= Beginning of Section =

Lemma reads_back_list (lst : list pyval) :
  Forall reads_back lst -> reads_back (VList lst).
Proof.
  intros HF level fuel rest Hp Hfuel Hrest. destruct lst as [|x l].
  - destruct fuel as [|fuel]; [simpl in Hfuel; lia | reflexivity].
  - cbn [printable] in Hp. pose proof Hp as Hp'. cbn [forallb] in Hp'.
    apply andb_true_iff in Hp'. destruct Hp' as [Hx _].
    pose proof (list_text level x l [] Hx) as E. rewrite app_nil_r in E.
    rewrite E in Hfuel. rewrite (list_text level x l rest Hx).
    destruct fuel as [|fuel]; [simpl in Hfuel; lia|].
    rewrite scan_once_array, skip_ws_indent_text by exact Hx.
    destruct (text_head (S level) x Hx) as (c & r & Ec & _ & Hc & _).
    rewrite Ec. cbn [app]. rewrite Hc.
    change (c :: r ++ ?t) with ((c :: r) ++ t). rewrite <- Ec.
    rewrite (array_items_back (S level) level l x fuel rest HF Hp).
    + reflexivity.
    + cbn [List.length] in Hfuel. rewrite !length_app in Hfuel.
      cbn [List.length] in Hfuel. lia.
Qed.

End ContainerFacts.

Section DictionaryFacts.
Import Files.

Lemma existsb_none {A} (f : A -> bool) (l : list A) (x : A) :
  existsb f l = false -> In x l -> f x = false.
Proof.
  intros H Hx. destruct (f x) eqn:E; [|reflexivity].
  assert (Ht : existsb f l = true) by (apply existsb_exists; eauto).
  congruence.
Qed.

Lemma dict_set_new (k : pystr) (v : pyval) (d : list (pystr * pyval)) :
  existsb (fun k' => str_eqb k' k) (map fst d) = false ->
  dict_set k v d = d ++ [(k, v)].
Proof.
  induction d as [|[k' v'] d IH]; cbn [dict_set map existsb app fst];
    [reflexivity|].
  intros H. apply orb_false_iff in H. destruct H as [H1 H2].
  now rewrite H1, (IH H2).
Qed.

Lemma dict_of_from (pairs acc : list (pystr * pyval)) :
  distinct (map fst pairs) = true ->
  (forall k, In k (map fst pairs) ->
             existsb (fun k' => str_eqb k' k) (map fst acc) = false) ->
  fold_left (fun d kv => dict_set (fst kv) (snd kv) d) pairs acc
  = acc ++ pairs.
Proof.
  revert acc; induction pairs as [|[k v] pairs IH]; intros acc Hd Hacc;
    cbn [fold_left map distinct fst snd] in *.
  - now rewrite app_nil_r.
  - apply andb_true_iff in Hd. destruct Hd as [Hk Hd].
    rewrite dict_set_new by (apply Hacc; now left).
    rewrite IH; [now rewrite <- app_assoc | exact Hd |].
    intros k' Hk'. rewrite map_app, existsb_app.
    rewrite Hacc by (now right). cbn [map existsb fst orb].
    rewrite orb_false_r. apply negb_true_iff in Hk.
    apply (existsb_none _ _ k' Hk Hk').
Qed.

= End of Section =
= Beginning of Section =

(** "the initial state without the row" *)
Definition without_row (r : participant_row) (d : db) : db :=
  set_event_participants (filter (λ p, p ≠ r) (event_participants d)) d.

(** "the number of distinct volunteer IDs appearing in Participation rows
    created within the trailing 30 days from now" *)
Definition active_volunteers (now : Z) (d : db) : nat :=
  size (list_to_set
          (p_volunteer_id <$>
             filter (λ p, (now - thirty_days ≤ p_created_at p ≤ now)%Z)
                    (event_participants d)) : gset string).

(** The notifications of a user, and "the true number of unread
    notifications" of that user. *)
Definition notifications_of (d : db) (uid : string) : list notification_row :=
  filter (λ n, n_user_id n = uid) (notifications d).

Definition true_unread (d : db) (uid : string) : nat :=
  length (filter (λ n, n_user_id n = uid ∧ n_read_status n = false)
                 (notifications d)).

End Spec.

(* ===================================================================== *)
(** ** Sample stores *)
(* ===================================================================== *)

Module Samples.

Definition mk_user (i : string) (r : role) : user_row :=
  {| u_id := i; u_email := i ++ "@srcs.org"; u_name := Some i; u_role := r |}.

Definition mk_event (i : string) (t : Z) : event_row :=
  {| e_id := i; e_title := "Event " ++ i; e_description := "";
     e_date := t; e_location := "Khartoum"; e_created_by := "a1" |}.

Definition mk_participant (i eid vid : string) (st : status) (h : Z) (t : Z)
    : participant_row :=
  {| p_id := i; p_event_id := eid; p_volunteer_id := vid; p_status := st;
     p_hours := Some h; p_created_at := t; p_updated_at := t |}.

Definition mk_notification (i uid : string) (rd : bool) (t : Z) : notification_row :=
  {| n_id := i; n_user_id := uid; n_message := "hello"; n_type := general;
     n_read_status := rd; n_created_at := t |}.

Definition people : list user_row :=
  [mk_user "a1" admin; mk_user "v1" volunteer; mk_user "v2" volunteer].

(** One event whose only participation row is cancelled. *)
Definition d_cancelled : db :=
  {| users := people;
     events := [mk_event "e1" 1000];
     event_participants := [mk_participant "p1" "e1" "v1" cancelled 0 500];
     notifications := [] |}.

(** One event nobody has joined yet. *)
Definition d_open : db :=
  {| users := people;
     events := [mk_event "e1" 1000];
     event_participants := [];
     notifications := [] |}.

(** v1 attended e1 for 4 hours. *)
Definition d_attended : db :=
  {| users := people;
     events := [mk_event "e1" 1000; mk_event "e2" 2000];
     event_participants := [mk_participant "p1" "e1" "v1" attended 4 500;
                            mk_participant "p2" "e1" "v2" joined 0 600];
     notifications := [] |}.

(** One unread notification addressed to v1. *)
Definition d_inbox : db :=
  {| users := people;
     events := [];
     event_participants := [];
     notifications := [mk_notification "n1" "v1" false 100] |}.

= End of Section =
= Beginning of Section =

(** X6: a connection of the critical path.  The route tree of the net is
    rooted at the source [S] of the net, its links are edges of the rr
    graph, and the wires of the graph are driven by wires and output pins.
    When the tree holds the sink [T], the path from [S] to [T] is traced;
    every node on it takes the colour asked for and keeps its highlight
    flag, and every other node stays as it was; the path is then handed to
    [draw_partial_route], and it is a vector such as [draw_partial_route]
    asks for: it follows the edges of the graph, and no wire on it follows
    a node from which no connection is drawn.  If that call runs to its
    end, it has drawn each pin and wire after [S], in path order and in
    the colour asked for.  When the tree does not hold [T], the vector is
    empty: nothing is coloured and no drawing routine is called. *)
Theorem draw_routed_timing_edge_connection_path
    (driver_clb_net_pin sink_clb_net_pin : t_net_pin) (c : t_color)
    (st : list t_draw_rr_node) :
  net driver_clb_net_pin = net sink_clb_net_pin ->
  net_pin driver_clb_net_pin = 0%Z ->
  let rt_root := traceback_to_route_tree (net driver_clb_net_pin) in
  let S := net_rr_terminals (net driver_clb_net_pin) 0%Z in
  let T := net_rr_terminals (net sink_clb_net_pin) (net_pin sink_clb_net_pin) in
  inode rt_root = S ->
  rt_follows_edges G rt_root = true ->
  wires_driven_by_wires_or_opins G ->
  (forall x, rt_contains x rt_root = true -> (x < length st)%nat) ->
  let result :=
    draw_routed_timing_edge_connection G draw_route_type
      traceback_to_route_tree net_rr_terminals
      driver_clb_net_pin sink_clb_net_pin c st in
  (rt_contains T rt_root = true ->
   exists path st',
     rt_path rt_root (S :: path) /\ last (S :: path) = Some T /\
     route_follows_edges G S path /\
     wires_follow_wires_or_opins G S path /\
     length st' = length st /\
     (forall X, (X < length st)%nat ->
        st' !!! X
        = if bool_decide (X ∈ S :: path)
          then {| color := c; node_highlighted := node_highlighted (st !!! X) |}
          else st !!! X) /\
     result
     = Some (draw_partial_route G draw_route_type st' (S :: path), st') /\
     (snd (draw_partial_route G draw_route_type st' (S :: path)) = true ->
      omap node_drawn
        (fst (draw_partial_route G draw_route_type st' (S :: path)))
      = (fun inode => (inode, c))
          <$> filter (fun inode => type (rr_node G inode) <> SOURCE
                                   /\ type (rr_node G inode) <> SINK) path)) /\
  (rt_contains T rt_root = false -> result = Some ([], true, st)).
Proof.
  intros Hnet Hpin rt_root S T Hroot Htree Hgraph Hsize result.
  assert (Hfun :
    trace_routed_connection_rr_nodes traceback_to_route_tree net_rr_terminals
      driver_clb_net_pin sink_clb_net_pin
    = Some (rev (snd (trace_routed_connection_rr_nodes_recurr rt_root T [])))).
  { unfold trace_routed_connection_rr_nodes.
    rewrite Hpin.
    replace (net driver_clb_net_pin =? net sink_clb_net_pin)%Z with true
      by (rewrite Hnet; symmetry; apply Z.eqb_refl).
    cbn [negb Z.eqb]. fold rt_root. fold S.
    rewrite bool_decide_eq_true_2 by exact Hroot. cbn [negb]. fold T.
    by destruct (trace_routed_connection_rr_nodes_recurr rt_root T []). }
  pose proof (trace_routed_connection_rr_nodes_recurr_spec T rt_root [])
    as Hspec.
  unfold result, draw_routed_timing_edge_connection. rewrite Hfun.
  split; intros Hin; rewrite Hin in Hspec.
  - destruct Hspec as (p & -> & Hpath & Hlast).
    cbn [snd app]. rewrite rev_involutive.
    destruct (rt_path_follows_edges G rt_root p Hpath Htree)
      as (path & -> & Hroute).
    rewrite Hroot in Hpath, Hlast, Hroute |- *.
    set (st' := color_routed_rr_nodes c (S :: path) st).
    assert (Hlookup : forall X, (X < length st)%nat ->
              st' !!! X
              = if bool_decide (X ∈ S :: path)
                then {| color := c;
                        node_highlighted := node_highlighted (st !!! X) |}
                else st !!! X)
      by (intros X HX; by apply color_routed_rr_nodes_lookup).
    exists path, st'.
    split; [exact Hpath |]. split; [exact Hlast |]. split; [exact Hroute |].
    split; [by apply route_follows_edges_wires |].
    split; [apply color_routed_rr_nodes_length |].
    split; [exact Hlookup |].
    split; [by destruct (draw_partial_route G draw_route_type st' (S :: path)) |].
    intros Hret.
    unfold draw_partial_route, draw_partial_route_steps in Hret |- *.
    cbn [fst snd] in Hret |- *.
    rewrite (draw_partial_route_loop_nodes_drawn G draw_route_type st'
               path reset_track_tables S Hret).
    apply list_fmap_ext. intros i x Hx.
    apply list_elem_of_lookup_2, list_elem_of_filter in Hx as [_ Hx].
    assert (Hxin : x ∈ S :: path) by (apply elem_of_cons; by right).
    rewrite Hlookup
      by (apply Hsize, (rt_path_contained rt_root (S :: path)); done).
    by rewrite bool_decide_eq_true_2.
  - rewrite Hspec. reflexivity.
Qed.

= End of Section =

**Prompt:** Everything above from the line with "Lemma reads_back_list (lst" to the line with "- destruct fuel", both included, must be repeated exactly, and nothing outside that range.

**Result of this task:**
Lemma reads_back_list (lst : list pyval) :
  Forall reads_back lst -> reads_back (VList lst).
Proof.
  intros HF level fuel rest Hp Hfuel Hrest. destruct lst as [|x l].
  - destruct fuel as [|fuel]; [simpl in Hfuel; lia | reflexivity].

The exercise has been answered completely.